__INPUT__

(* ===== verification/PathCacheOps.v ===== *)
(** * The path cache: buckets and what they hold

    A bucket of either cache is a list of entries with distinct
    (case-folded) paths that all hash to it.  [findk] is the walk both caches
    do; the lemmas here say what dropping, sweeping, refreshing and appending
    do to it, for any entry type with a path. *)

From S2P Require Import Prelude UnicodePath PathCache.

#[global] Arguments BlorgHashPath : simpl never.
#[global] Arguments PathCacheBucket : simpl never.
#[global] Arguments ListingCacheBucket : simpl never.
#[global] Arguments Z.to_nat : simpl never.

Section Buckets.
Context {nls : Nls} {E : Type} (key : E -> PATH).
Implicit Types (l : list E) (p q : PATH) (e : E).

Definition findk q l : option E := List.find (fun e => RtlEqualUnicodeString (key e) q) l.
Definition keys l : list PATH := (fun e => fold_path (key e)) <$> l.
Definition uniq l : Prop := NoDup (keys l).

Lemma findk_Some q l e : findk q l = Some e -> e ∈ l /\ fold_path (key e) = fold_path q.
Proof.
  intros H. apply List.find_some in H as [Hin He]. split; [by apply list_elem_of_In|by apply equal_iff].
Qed.

Lemma findk_None q l : findk q l = None <-> fold_path q ∉ keys l.
Proof.
  induction l as [|e l IH]; simpl; [split; [intros _ Hin; inversion Hin|done]|].
  unfold findk in *. simpl. rewrite not_elem_of_cons.
  destruct (RtlEqualUnicodeString (key e) q) eqn:Heq.
  - split; [done|]. intros [Hne _]. apply equal_iff in Heq. congruence.
  - rewrite IH. split; [|tauto]. intros Hl. split; [|done]. intros Hf.
    rewrite <- not_true_iff_false, equal_iff in Heq. congruence.
Qed.

Lemma findk_uniq q l e : uniq l -> e ∈ l -> fold_path (key e) = fold_path q -> findk q l = Some e.
Proof.
  unfold uniq, findk. induction l as [|x l IH]; simpl; [by intros _ Hin; inversion Hin|].
  intros Hnd%NoDup_cons Hin Hq. destruct Hnd as [Hx Hnd]. destruct (RtlEqualUnicodeString (key x) q) eqn:Heq.
  - apply elem_of_cons in Hin as [->|Hin]; [done|]. exfalso. apply Hx. apply equal_iff in Heq.
    rewrite Heq, <- Hq. by apply (list_elem_of_fmap_2 (fun e => fold_path (key e))).
  - apply elem_of_cons in Hin as [->|Hin]; [|by apply IH].
    rewrite <- not_true_iff_false, equal_iff in Heq. done.
Qed.

Lemma findk_fold p q l : fold_path p = fold_path q -> findk p l = findk q l.
Proof.
  intros H. unfold findk. induction l as [|e l IH]; simpl; [done|].
  unfold RtlEqualUnicodeString at 1 3. by rewrite H, IH.
Qed.

Lemma keys_sublist l l' : l' `sublist_of` l -> keys l' `sublist_of` keys l.
Proof. induction 1; simpl; by constructor. Qed.

Lemma uniq_sublist l l' : l' `sublist_of` l -> uniq l -> uniq l'.
Proof. intros Hs Hu. eapply sublist_NoDup; [exact Hu|by apply keys_sublist]. Qed.

Lemma filter_sublist (f : E -> bool) l : List.filter f l `sublist_of` l.
Proof. induction l as [|e l IH]; simpl; [constructor|]. destruct (f e); by constructor. Qed.

Lemma findk_sublist q l l' e : uniq l -> l' `sublist_of` l -> findk q l' = Some e -> findk q l = Some e.
Proof.
  intros Hu Hs [Hin Hk]%findk_Some. apply findk_uniq; [done| |done]. by eapply elem_of_sublist.
Qed.

Lemma findk_filter (f : E -> bool) q l :
  uniq l -> findk q (List.filter f l) = e ← findk q l; if f e then Some e else None.
Proof.
  intros Hu. destruct (findk q (List.filter f l)) as [e|] eqn:He.
  - rewrite (findk_sublist q l _ e Hu (filter_sublist f l) He). simpl.
    apply findk_Some in He as [Hin _]. apply list_elem_of_In, List.filter_In in Hin as [_ ->]. done.
  - destruct (findk q l) as [e|] eqn:Hl; [|done]. simpl. destruct (f e) eqn:Hf; [|done]. exfalso.
    apply findk_None in He. apply He. apply findk_Some in Hl as [Hin <-].
    apply (list_elem_of_fmap_2 (fun e => fold_path (key e))).
    apply list_elem_of_In, List.filter_In. by rewrite <- list_elem_of_In.
Qed.

Lemma remove_first_sublist (f : E -> bool) l : (remove_first f l).1 `sublist_of` l.
Proof.
  induction l as [|e l IH]; simpl; [constructor|].
  destruct (f e); simpl; [by constructor|]. destruct (remove_first f l) as [l' r]. simpl in *. by constructor.
Qed.

Lemma remove_first_find (f : E -> bool) l : (remove_first f l).2 = List.find f l.
Proof. induction l as [|e l IH]; simpl; [done|]. destruct (f e); [done|]. by destruct (remove_first f l). Qed.

Lemma remove_first_none (f : E -> bool) l : List.find f l = None -> (remove_first f l).1 = l.
Proof.
  induction l as [|e l IH]; simpl; [done|]. destruct (f e); [done|]. destruct (remove_first f l). simpl in *.
  intros H. by rewrite IH.
Qed.

Lemma remove_first_length (f : E -> bool) l e :
  List.find f l = Some e -> length l = S (length (remove_first f l).1).
Proof.
  induction l as [|x l IH]; simpl; [done|]. destruct (f x); [done|]. destruct (remove_first f l). simpl in *.
  intros H. by rewrite IH.
Qed.

(** The list an exact invalidation of [p] leaves. *)
Lemma findk_remove p q l :
  uniq l ->
  findk q (remove_first (fun e => RtlEqualUnicodeString (key e) p) l).1 =
    if decide (fold_path p = fold_path q) then None else findk q l.
Proof.
  unfold uniq. induction l as [|e l IH]; simpl; [by case_decide|]. intros [Hx Hnd]%NoDup_cons. specialize (IH Hnd).
  destruct (RtlEqualUnicodeString (key e) p) eqn:Hp.
  - simpl. apply equal_iff in Hp. case_decide as Hd.
    + apply findk_None. by rewrite <- Hd, <- Hp.
    + unfold findk at 2. simpl. destruct (RtlEqualUnicodeString (key e) q) eqn:Hq; [|done].
      apply equal_iff in Hq. congruence.
  - destruct (remove_first _ l) as [l' r]. simpl in *. unfold findk in *. simpl. rewrite IH.
    destruct (RtlEqualUnicodeString (key e) q) eqn:Hq; [|done]. case_decide; [|done].
    apply equal_iff in Hq. rewrite <- not_true_iff_false, equal_iff in Hp. congruence.
Qed.

Lemma keys_app l l' : keys (l ++ l') = keys l ++ keys l'.
Proof. apply fmap_app. Qed.

Lemma uniq_snoc l e : uniq l -> fold_path (key e) ∉ keys l -> uniq (l ++ [e]).
Proof.
  intros Hu He. unfold uniq. rewrite keys_app. apply NoDup_app. split_and!; [done| |apply NoDup_singleton].
  intros x Hx Hin. simpl in Hin. apply list_elem_of_singleton in Hin as ->. done.
Qed.

Lemma findk_snoc q l e :
  findk q (l ++ [e]) =
    match findk q l with Some x => Some x | None => if RtlEqualUnicodeString (key e) q then Some e else None end.
Proof.
  unfold findk. induction l as [|x l IH]; simpl; [done|]. by destruct (RtlEqualUnicodeString (key x) q).
Qed.

(** ** A well-formed bucket *)

Record bucket_ok (index : PATH -> Z) (max : Z) (i : nat) (b : PATH_CACHE_BUCKET E) : Prop := {
  ok_count : Count b = Z.of_nat (length (List b));
  ok_max : Z.of_nat (length (List b)) <= max;
  ok_hash : forall e, e ∈ List b -> Z.to_nat (index (key e)) = i;
  ok_uniq : uniq (List b)
}.

Lemma bucket_ok_sublist index max i b l :
  bucket_ok index max i b -> l `sublist_of` List b -> bucket_ok index max i (mkBucket l (Z.of_nat (length l))).
Proof.
  intros [Hc Hm Hh Hu] Hs. pose proof (sublist_length _ _ Hs). split; simpl; [done|lia| |].
  - intros e He. apply Hh. by eapply elem_of_sublist.
  - by eapply uniq_sublist.
Qed.

(** No entry of another bucket has the path. *)
Lemma ok_elsewhere index max i b q :
  (forall p, fold_path p = fold_path q -> index p = index q) ->
  bucket_ok index max i b -> Z.to_nat (index q) <> i -> findk q (List b) = None.
Proof.
  intros Hindex Hok Hne. destruct (findk q (List b)) as [e|] eqn:He; [|done].
  apply findk_Some in He as [Hin Hf]. exfalso. apply Hne. rewrite <- (Hindex _ Hf). by apply (ok_hash _ _ _ _ Hok).
Qed.
End Buckets.

(** ** The whole table *)

Section Table.
Context {nls : Nls}.

Definition LISTING_BUCKETS_OK (bs : list (PATH_CACHE_BUCKET LISTING_CACHE_ENTRY)) : Prop :=
  length bs = Z.to_nat LISTING_CACHE_BUCKETS /\
  forall i b, bs !! i = Some b -> bucket_ok LPath ListingCacheBucket LISTING_CACHE_MAX_PER_BUCKET i b.

Definition PATH_BUCKETS_OK (bs : list (PATH_CACHE_BUCKET PATH_CACHE_ENTRY)) : Prop :=
  length bs = Z.to_nat PATH_CACHE_BUCKETS /\
  forall i b, bs !! i = Some b -> bucket_ok EntryPath PathCacheBucket PATH_CACHE_MAX_PER_BUCKET i b.

Lemma path_bucket_range p : 0 <= PathCacheBucket p < PATH_CACHE_BUCKETS.
Proof.
  unfold PathCacheBucket, PATH_CACHE_BUCKETS, PATH_CACHE_BUCKET_BITS. pose proof (hash_range p).
  rewrite Z.shiftr_div_pow2 by lia. change (2 ^ (32 - 8)) with 16777216. change (Z.shiftl 1 8) with 256.
  split; [apply Z.div_pos; lia|]. apply Z.div_lt_upper_bound; lia.
Qed.

Lemma lbucket_range p : 0 <= ListingCacheBucket p < LISTING_CACHE_BUCKETS.
Proof. apply path_bucket_range. Qed.

Lemma bucket_fold p q : fold_path p = fold_path q -> PathCacheBucket p = PathCacheBucket q.
Proof. intros H. unfold PathCacheBucket. by rewrite (hash_fold _ _ H). Qed.

Lemma lbucket_fold p q : fold_path p = fold_path q -> ListingCacheBucket p = ListingCacheBucket q.
Proof. apply bucket_fold. Qed.

Lemma path_bucket bs p : PATH_BUCKETS_OK bs -> exists b, bs !! Z.to_nat (PathCacheBucket p) = Some b.
Proof. intros [Hl _]. apply lookup_lt_is_Some_2. pose proof (path_bucket_range p). lia. Qed.

Lemma listing_bucket bs p : LISTING_BUCKETS_OK bs -> exists b, bs !! Z.to_nat (ListingCacheBucket p) = Some b.
Proof. intros [Hl _]. apply lookup_lt_is_Some_2. pose proof (lbucket_range p). lia. Qed.

(** What the path cache, and the listing cache, hold for a path. *)
Definition held (st : PATH_CACHE_STATE) (q : PATH) : option PATH_CACHE_ENTRY :=
  b ← Buckets st !! Z.to_nat (PathCacheBucket q); findk EntryPath q (List b).

Definition lheld (st : PATH_CACHE_STATE) (q : PATH) : option LISTING_CACHE_ENTRY :=
  b ← ListingBuckets st !! Z.to_nat (ListingCacheBucket q); findk LPath q (List b).

Lemma held_fold st p q : fold_path p = fold_path q -> held st p = held st q.
Proof. intros H. unfold held. rewrite (bucket_fold _ _ H). destruct (Buckets st !! _); [|done]. simpl. by apply findk_fold. Qed.

(** The answer a lookup makes of what is held. *)
Definition judge (st : PATH_CACHE_STATE) (now : Z) (e : option PATH_CACHE_ENTRY) : PATH_CACHE_RESULT :=
  match e with
  | Some e =>
      if PathCacheEntryLive e now (CacheGeneration st) (PathCacheLifetime st) then
        if Exists e then PathCacheExists (Meta e) (mkTicket (EntrySequence e) (IssueTime e)) else PathCacheNotFound
      else PathCacheMiss
  | None => PathCacheMiss
  end.

Lemma find_judge st q now :
  Ready st = true -> q <> [] -> PathCacheFind st q now = judge st now (held st q).
Proof.
  intros Hr Hq. unfold PathCacheFind, held. rewrite Hr. destruct q; [done|]. cbn [negb orb length Nat.eqb].
  destruct (Buckets st !! _); [|done]. done.
Qed.

(** Replacing one bucket. *)
Lemma held_put bs st i b q :
  Buckets st = bs -> PATH_BUCKETS_OK bs -> (i < length bs)%nat ->
  held (with_Buckets st (<[i := b]> bs)) q =
    if decide (Z.to_nat (PathCacheBucket q) = i) then findk EntryPath q (List b) else held st q.
Proof.
  intros <- Hok Hi. unfold held. cbn [Buckets with_Buckets]. case_decide as Hd.
  - subst i. by rewrite list_lookup_insert_eq.
  - by rewrite list_lookup_insert_ne.
Qed.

__EXERCISE DETAILS__
Go through the entries above and copy each line with "global" in it.

__PROBLEM SOLUTION__
#[global] Arguments BlorgHashPath : simpl never.
#[global] Arguments PathCacheBucket : simpl never.
#[global] Arguments ListingCacheBucket : simpl never.
#[global] Arguments Z.to_nat : simpl never.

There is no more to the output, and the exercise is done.